BEGIN Exercise inputs

(** An offer loses the mechanism. *)
Definition offers_stripped (S D : bytes) : Prop :=
  forall l1 l2 k, Forall mech_ok l1 ->
    (Z.of_nat (length (sasl_offer (l1 ++ pgSCRAMChannelBinding :: l2))) <= maxSASLFrame)%Z ->
    S = sasl_offer (l1 ++ pgSCRAMChannelBinding :: l2) ++ k -> D = sasl_offer (l1 ++ l2) ++ k.

Lemma sasl_run_strips chunks :
  offers_stripped (concat chunks) (sasl_run {| sr_pending := []; sr_done := false |} chunks).2.
Proof.
  intros l1 l2 k H1 Hmax Hs. rewrite <- sasl_run_nonempty, (sasl_offer_stripped l1 l2 k); try done.
  - apply Forall_forall. intros d Hd. apply list_elem_of_In, filter_In in Hd as [_ Hd].
    intros ->. done.
  - by rewrite concat_nonempty.
Qed.

Section Flow.
Context {C K : Type} `{Codec C}.
Context (sink_Write : K -> Event -> K * option bytes).
Context (error_text : InspectError -> bytes).
Context (cfg : RelayConfig).

#[local] Abbreviation gate := (Gate C K).
#[local] Abbreviation relay := (Relay C K).
#[local] Abbreviation pump_step := (pump_step sink_Write error_text cfg).
#[local] Abbreviation pump_run := (pump_run sink_Write error_text cfg).
#[local] Abbreviation judge_turn := (judge_turn sink_Write error_text cfg).

(** ** What a codec holds back

    A codec that re-frames answers may hold some of them back when it rewrites;
    decoding does not add to them, and with nothing held back a flush gives
    nothing. *)

Class HoldsBack (rf : Reframer C) := {
  holds_nothing : C -> Prop;
  decode_holds_nothing c buf : holds_nothing c -> holds_nothing (Decode c FromServer buf).1;
  flush_holds_nothing c : holds_nothing c ->
    holds_nothing (rf_Flush rf c None).1 /\ (rf_Flush rf c None).2 = [];
}.

(** The codec of the gate, where it re-frames, holds nothing back. *)
Definition empty_handed (g : gate) : Prop :=
  forall rf, g_reframer g = Some rf -> exists hb : HoldsBack rf, holds_nothing (i_codec (g_server g)).

Lemma Inspect_holds_nothing rf (hb : HoldsBack rf) (i : Inspector C) data :
  holds_nothing (i_codec i) -> holds_nothing (i_codec (Inspect i FromServer data).1).
Proof.
  intros Hi. unfold Inspect. destruct (_ && _); [done|].
  set (input := if (0 <? _)%nat then _ else _). pose proof (decode_holds_nothing (i_codec i) input Hi) as Hd.
  destruct (Decode (i_codec i) FromServer input) as [c q]. by repeat case_match.
Qed.

Lemma FlushResponse_empty (g : gate) : gcMasker (g_cfg g) = None -> empty_handed g ->
  empty_handed (FlushResponse g).1 /\ (FlushResponse g).2 = [].
Proof.
  intros Hm He. unfold FlushResponse. rewrite Hm. destruct (g_reframer g) as [rf|] eqn:E; [|done].
  destruct (He rf E) as [hb Hn]. pose proof (flush_holds_nothing _ Hn) as Hf.
  destruct (rf_Flush rf _ None) as [c out]. cbn in Hf. destruct Hf as [Hc ->]. split; [|done].
  intros rf' E'. cbn in E'. assert (rf' = rf) as -> by congruence. by exists hb.
Qed.

Lemma inspect_loop_server (g : gate) stmts d now g' d' fin :
  inspect_loop sink_Write g stmts d now = (g', (d', fin)) -> g_server g' = g_server g.
Proof.
  revert g d. induction stmts as [|s stmts IH]; intros g d; cbn [inspect_loop]; [by intros [= <- _ _]|].
  set (g1 := set_counters g _ _). destruct (writeAudit sink_Write g1 _) as [g2 err] eqn:Ew.
  destruct (writeAudit_spec sink_Write _ _ _ _ Ew) as (_ & _ & _ & _ & Hs & _).
  change (g_server g1) with (g_server g) in Hs. rewrite <- Hs.
  repeat (case_match; try (intros [= <- _ _]; done)); by intros ->%IH.
Qed.

(** ** The gate without a masker *)

Lemma writeAudit_setup (g : gate) ev : same_setup g (writeAudit sink_Write g ev).1.
Proof.
  unfold writeAudit. destruct (gcAudit _); [|done]. by destruct (sink_Write _ _).
Qed.

Lemma inspect_unmasked (g : gate) dir data now g' d :
  inspect sink_Write error_text g dir data now = (g', d) -> gcMasker (g_cfg g) = None ->
  same_setup g g' /\ (empty_handed g -> empty_handed g') /\ (dcAllowed d = true -> dcPayload d = data).
Proof.
  intros E Hm. destruct (Inspect (side_of g dir) dir data) as [insp [stmts err]] eqn:Ei.
  destruct (inspect_spec _ _ _ _ _ _ _ _ _ _ _ Ei E) as (Hs & _ & Hspec). split; [done|].
  assert (forall q : gate, g_reframer q = g_reframer g ->
    g_server q = match dir with FromServer => insp | FromClient => g_server g end -> empty_handed g -> empty_handed q)
    as Hkeep.
  { intros q Eq Es He rf Erf. rewrite Eq in Erf. destruct (He rf Erf) as [hb Hn]. exists hb. rewrite Es.
    destruct dir; [done|]. cbn [side_of] in Ei. change insp with (insp, (stmts, err)).1. rewrite <- Ei.
    by apply Inspect_holds_nothing. }
  revert E. unfold Gate.inspect. fold (side_of g dir). rewrite Ei.
  set (d0 := Build_Decision true [] [] stmts data [] 0 []). set (g0 := set_inspector g dir insp).
  set (p := match err with Some e => _ | None => _ end).
  assert (gcMasker (g_cfg p.1) = None /\ dcPayload p.2 = data
    /\ g_server p.1 = match dir with FromServer => insp | FromClient => g_server g end) as (Hm1 & Hp1 & Hs1).
  { unfold p. destruct err; [|by destruct dir]. cbn [fst snd]. destruct (writeAudit sink_Write g0 _) as [q e] eqn:Ew.
    destruct (writeAudit_spec sink_Write _ _ _ _ Ew) as ((Hc & _) & _ & _ & _ & Hq & _).
    cbn [fst]. rewrite Hc, Hq. by destruct dir. }
  clearbody p. destruct p as [g1 d1]. cbn [fst snd] in *.
  destruct Hs as (_ & _ & _ & Hrf & _).
  case_bool_decide; [intros [= <- <-]; split; [by apply Hkeep|done]|].
  destruct (inspect_loop sink_Write g1 stmts d1 now) as [g2 [d2 fin]] eqn:El.
  pose proof (inspect_loop_spec sink_Write _ _ _ _ _ _ _ El) as (? & ? & ? & _ & Hl & _ & _ & _ & Hr).
  apply inspect_loop_server in El. rewrite Hs1 in El. destruct fin; cbn [negb].
  - destruct Hr as (_ & _ & (_ & Hp & _) & _). destruct Hl as (Hc & _). rewrite Hc, Hm1.
    intros E. assert ((g', d) = (g2, d2)) as [= -> ->] by (by destruct dir). split; [by apply Hkeep|].
    by rewrite Hp, Hp1.
  - intros [= <- <-]. split; [by apply Hkeep|].
    destruct Hr as (pre & s & rs0 & r & _ & _ & _ & Hf & _). congruence.
Qed.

END Exercise inputs

Requirement.
All lines above from the one with "forall l1 l2 k, Forall mech_ok l1 ->" to the one with "intros Hi. unfold", inclusive, should be copied exactly, and no other lines.

Task solution.
  forall l1 l2 k, Forall mech_ok l1 ->
    (Z.of_nat (length (sasl_offer (l1 ++ pgSCRAMChannelBinding :: l2))) <= maxSASLFrame)%Z ->
    S = sasl_offer (l1 ++ pgSCRAMChannelBinding :: l2) ++ k -> D = sasl_offer (l1 ++ l2) ++ k.

Lemma sasl_run_strips chunks :
  offers_stripped (concat chunks) (sasl_run {| sr_pending := []; sr_done := false |} chunks).2.
Proof.
  intros l1 l2 k H1 Hmax Hs. rewrite <- sasl_run_nonempty, (sasl_offer_stripped l1 l2 k); try done.
  - apply Forall_forall. intros d Hd. apply list_elem_of_In, filter_In in Hd as [_ Hd].
    intros ->. done.
  - by rewrite concat_nonempty.
Qed.

Section Flow.
Context {C K : Type} `{Codec C}.
Context (sink_Write : K -> Event -> K * option bytes).
Context (error_text : InspectError -> bytes).
Context (cfg : RelayConfig).

#[local] Abbreviation gate := (Gate C K).
#[local] Abbreviation relay := (Relay C K).
#[local] Abbreviation pump_step := (pump_step sink_Write error_text cfg).
#[local] Abbreviation pump_run := (pump_run sink_Write error_text cfg).
#[local] Abbreviation judge_turn := (judge_turn sink_Write error_text cfg).

(** ** What a codec holds back

    A codec that re-frames answers may hold some of them back when it rewrites;
    decoding does not add to them, and with nothing held back a flush gives
    nothing. *)

Class HoldsBack (rf : Reframer C) := {
  holds_nothing : C -> Prop;
  decode_holds_nothing c buf : holds_nothing c -> holds_nothing (Decode c FromServer buf).1;
  flush_holds_nothing c : holds_nothing c ->
    holds_nothing (rf_Flush rf c None).1 /\ (rf_Flush rf c None).2 = [];
}.

(** The codec of the gate, where it re-frames, holds nothing back. *)
Definition empty_handed (g : gate) : Prop :=
  forall rf, g_reframer g = Some rf -> exists hb : HoldsBack rf, holds_nothing (i_codec (g_server g)).

Lemma Inspect_holds_nothing rf (hb : HoldsBack rf) (i : Inspector C) data :
  holds_nothing (i_codec i) -> holds_nothing (i_codec (Inspect i FromServer data).1).
Proof.
  intros Hi. unfold Inspect. destruct (_ && _); [done|].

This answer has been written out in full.